BEGIN Excerpted data
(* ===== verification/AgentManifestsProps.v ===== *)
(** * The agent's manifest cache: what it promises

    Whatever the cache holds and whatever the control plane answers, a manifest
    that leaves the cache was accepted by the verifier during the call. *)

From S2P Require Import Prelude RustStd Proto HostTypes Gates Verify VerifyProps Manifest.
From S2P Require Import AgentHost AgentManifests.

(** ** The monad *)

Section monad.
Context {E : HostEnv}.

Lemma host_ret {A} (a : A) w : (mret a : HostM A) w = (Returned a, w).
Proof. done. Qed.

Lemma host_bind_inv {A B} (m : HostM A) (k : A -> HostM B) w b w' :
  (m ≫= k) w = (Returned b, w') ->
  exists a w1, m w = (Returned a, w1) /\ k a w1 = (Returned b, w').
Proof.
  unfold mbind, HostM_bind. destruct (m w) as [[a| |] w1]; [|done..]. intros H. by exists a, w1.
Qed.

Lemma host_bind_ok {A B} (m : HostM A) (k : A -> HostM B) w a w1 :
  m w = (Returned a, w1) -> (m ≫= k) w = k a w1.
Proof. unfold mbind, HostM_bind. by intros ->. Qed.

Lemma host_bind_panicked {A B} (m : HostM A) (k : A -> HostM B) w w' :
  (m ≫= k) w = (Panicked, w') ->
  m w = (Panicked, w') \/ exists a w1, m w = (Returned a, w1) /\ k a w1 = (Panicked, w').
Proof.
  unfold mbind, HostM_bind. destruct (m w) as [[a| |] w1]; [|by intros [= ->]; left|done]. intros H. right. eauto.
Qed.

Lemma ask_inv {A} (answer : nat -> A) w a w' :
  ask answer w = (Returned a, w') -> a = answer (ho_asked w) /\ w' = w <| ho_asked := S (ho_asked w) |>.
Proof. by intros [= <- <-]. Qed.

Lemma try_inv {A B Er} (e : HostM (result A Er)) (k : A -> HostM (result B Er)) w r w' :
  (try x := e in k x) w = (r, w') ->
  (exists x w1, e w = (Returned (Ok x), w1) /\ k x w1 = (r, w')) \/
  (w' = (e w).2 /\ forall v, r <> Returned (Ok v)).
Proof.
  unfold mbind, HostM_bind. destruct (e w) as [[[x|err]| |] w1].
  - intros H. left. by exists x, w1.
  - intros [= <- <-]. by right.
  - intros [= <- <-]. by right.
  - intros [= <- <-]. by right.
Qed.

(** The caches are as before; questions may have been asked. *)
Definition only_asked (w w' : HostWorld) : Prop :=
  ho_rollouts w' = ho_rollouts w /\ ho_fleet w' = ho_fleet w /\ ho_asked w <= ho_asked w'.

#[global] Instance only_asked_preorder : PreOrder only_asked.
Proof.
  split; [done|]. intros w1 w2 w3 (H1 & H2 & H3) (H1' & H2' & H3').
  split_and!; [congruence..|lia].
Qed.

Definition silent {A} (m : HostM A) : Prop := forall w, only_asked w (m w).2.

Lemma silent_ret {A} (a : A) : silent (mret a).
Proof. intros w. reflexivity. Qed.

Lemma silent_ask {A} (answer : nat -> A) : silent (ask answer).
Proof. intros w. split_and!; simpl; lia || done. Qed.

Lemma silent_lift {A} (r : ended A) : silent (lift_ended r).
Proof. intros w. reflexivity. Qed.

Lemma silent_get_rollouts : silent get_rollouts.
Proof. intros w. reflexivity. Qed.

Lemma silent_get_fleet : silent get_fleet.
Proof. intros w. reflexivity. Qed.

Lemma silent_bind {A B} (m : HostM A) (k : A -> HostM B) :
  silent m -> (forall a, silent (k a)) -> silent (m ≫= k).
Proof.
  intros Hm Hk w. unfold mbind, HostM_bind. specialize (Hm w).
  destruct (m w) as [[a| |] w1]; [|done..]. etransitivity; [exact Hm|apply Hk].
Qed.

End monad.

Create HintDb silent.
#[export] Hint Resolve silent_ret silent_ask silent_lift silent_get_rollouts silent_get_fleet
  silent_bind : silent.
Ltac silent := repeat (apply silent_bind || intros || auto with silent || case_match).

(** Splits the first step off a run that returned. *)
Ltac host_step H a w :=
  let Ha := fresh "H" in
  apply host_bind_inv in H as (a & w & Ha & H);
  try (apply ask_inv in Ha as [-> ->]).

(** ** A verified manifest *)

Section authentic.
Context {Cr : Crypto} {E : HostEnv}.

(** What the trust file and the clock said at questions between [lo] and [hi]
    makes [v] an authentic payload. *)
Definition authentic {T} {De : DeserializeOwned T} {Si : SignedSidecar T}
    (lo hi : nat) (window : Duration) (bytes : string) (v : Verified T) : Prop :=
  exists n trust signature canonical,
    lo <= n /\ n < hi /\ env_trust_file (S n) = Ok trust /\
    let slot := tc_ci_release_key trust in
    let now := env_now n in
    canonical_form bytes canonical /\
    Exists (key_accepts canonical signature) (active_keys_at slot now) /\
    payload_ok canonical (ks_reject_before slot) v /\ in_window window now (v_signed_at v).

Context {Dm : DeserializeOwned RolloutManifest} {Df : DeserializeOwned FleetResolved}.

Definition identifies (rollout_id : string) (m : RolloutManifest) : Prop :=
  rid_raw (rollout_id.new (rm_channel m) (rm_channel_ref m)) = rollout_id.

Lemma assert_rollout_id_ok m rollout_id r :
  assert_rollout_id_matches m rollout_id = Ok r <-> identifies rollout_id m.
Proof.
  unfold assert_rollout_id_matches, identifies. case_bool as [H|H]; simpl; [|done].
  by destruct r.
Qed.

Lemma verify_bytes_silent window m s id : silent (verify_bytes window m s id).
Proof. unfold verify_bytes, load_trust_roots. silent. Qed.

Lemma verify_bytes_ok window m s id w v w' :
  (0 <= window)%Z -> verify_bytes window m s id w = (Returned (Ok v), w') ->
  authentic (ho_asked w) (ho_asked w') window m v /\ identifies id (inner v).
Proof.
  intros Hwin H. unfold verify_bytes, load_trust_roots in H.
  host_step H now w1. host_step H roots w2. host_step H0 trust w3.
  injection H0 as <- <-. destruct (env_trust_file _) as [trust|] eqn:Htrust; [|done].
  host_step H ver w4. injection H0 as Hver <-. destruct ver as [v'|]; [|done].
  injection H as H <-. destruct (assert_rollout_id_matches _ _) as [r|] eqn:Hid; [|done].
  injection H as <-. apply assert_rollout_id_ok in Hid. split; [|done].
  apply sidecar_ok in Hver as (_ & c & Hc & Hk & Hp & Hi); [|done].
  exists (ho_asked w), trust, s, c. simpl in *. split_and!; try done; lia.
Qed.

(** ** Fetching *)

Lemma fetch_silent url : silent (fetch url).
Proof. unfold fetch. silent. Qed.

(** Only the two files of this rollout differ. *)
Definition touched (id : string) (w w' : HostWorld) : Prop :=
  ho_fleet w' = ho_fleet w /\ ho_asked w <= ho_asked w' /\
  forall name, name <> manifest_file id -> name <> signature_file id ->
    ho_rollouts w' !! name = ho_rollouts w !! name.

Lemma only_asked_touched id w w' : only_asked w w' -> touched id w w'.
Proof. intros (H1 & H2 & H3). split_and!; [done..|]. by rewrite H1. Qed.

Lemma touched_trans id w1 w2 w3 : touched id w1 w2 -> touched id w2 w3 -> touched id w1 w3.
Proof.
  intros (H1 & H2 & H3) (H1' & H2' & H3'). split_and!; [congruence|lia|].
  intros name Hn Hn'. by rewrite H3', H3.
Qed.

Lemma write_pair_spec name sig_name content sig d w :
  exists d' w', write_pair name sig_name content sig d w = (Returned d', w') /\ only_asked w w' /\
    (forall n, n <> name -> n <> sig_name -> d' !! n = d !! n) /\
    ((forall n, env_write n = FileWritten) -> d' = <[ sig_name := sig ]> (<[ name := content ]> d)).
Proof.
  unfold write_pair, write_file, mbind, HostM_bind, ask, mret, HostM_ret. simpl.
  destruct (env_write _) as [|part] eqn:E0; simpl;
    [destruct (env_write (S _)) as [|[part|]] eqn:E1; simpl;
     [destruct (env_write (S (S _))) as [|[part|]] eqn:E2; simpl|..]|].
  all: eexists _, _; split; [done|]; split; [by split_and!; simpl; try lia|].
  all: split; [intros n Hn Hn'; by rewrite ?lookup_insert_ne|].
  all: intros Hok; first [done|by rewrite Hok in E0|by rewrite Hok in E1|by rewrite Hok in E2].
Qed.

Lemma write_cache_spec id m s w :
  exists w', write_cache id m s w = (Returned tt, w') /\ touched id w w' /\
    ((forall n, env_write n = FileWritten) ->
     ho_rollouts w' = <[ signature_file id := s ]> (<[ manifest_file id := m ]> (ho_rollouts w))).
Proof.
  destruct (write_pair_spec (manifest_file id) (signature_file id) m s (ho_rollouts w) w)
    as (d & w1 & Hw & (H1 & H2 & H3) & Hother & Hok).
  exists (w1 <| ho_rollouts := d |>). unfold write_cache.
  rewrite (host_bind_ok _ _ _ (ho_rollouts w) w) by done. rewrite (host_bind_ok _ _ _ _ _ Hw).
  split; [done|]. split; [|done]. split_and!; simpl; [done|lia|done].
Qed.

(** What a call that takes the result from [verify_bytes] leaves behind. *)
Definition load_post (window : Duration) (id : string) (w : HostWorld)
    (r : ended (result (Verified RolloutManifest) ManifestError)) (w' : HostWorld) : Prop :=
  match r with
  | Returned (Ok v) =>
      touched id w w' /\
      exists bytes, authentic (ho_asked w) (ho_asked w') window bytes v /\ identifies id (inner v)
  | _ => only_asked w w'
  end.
END Excerpted data
BEGIN Excerpted data
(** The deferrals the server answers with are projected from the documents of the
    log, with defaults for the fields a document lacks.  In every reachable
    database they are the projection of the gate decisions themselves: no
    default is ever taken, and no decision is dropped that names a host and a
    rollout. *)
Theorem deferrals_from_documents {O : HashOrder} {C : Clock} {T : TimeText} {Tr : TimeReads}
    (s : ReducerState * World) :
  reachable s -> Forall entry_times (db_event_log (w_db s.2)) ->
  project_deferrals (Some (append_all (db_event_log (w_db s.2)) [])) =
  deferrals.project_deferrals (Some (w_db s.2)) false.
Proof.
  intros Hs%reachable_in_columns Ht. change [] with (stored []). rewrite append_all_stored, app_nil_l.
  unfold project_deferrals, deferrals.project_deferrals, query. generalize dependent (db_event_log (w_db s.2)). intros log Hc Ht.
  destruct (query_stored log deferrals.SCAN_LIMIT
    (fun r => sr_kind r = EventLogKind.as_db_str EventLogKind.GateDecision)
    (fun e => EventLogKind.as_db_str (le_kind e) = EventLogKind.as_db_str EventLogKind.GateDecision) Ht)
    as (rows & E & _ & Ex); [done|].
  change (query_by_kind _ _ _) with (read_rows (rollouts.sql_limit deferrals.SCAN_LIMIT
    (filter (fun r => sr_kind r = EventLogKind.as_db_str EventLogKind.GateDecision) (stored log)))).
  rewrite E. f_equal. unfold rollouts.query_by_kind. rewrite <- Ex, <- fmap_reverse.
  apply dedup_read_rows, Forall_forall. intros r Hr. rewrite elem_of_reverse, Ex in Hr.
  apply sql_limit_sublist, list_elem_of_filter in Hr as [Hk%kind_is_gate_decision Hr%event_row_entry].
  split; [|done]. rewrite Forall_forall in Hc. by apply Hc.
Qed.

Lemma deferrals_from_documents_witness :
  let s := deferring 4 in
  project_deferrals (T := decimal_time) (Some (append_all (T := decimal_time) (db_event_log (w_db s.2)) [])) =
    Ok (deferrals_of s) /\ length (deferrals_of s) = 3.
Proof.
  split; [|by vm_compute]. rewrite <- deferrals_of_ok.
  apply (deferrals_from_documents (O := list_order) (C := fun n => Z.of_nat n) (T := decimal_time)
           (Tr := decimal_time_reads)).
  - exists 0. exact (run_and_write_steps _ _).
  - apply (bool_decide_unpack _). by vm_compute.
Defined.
END Excerpted data
Activity: Out of the data above, transcribe exactly and only the lines starting with the line that has "(* ===== verification/AgentManifestsProps.v" and going on through the line that has "(** The caches", both included.

Reply to the exercise:
(* ===== verification/AgentManifestsProps.v ===== *)
(** * The agent's manifest cache: what it promises

    Whatever the cache holds and whatever the control plane answers, a manifest
    that leaves the cache was accepted by the verifier during the call. *)

From S2P Require Import Prelude RustStd Proto HostTypes Gates Verify VerifyProps Manifest.
From S2P Require Import AgentHost AgentManifests.

(** ** The monad *)

Section monad.
Context {E : HostEnv}.

Lemma host_ret {A} (a : A) w : (mret a : HostM A) w = (Returned a, w).
Proof. done. Qed.

Lemma host_bind_inv {A B} (m : HostM A) (k : A -> HostM B) w b w' :
  (m ≫= k) w = (Returned b, w') ->
  exists a w1, m w = (Returned a, w1) /\ k a w1 = (Returned b, w').
Proof.
  unfold mbind, HostM_bind. destruct (m w) as [[a| |] w1]; [|done..]. intros H. by exists a, w1.
Qed.

Lemma host_bind_ok {A B} (m : HostM A) (k : A -> HostM B) w a w1 :
  m w = (Returned a, w1) -> (m ≫= k) w = k a w1.
Proof. unfold mbind, HostM_bind. by intros ->. Qed.

Lemma host_bind_panicked {A B} (m : HostM A) (k : A -> HostM B) w w' :
  (m ≫= k) w = (Panicked, w') ->
  m w = (Panicked, w') \/ exists a w1, m w = (Returned a, w1) /\ k a w1 = (Panicked, w').
Proof.
  unfold mbind, HostM_bind. destruct (m w) as [[a| |] w1]; [|by intros [= ->]; left|done]. intros H. right. eauto.
Qed.

Lemma ask_inv {A} (answer : nat -> A) w a w' :
  ask answer w = (Returned a, w') -> a = answer (ho_asked w) /\ w' = w <| ho_asked := S (ho_asked w) |>.
Proof. by intros [= <- <-]. Qed.

Lemma try_inv {A B Er} (e : HostM (result A Er)) (k : A -> HostM (result B Er)) w r w' :
  (try x := e in k x) w = (r, w') ->
  (exists x w1, e w = (Returned (Ok x), w1) /\ k x w1 = (r, w')) \/
  (w' = (e w).2 /\ forall v, r <> Returned (Ok v)).
Proof.
  unfold mbind, HostM_bind. destruct (e w) as [[[x|err]| |] w1].
  - intros H. left. by exists x, w1.
  - intros [= <- <-]. by right.
  - intros [= <- <-]. by right.
  - intros [= <- <-]. by right.
Qed.

(** The caches are as before; questions may have been asked. *)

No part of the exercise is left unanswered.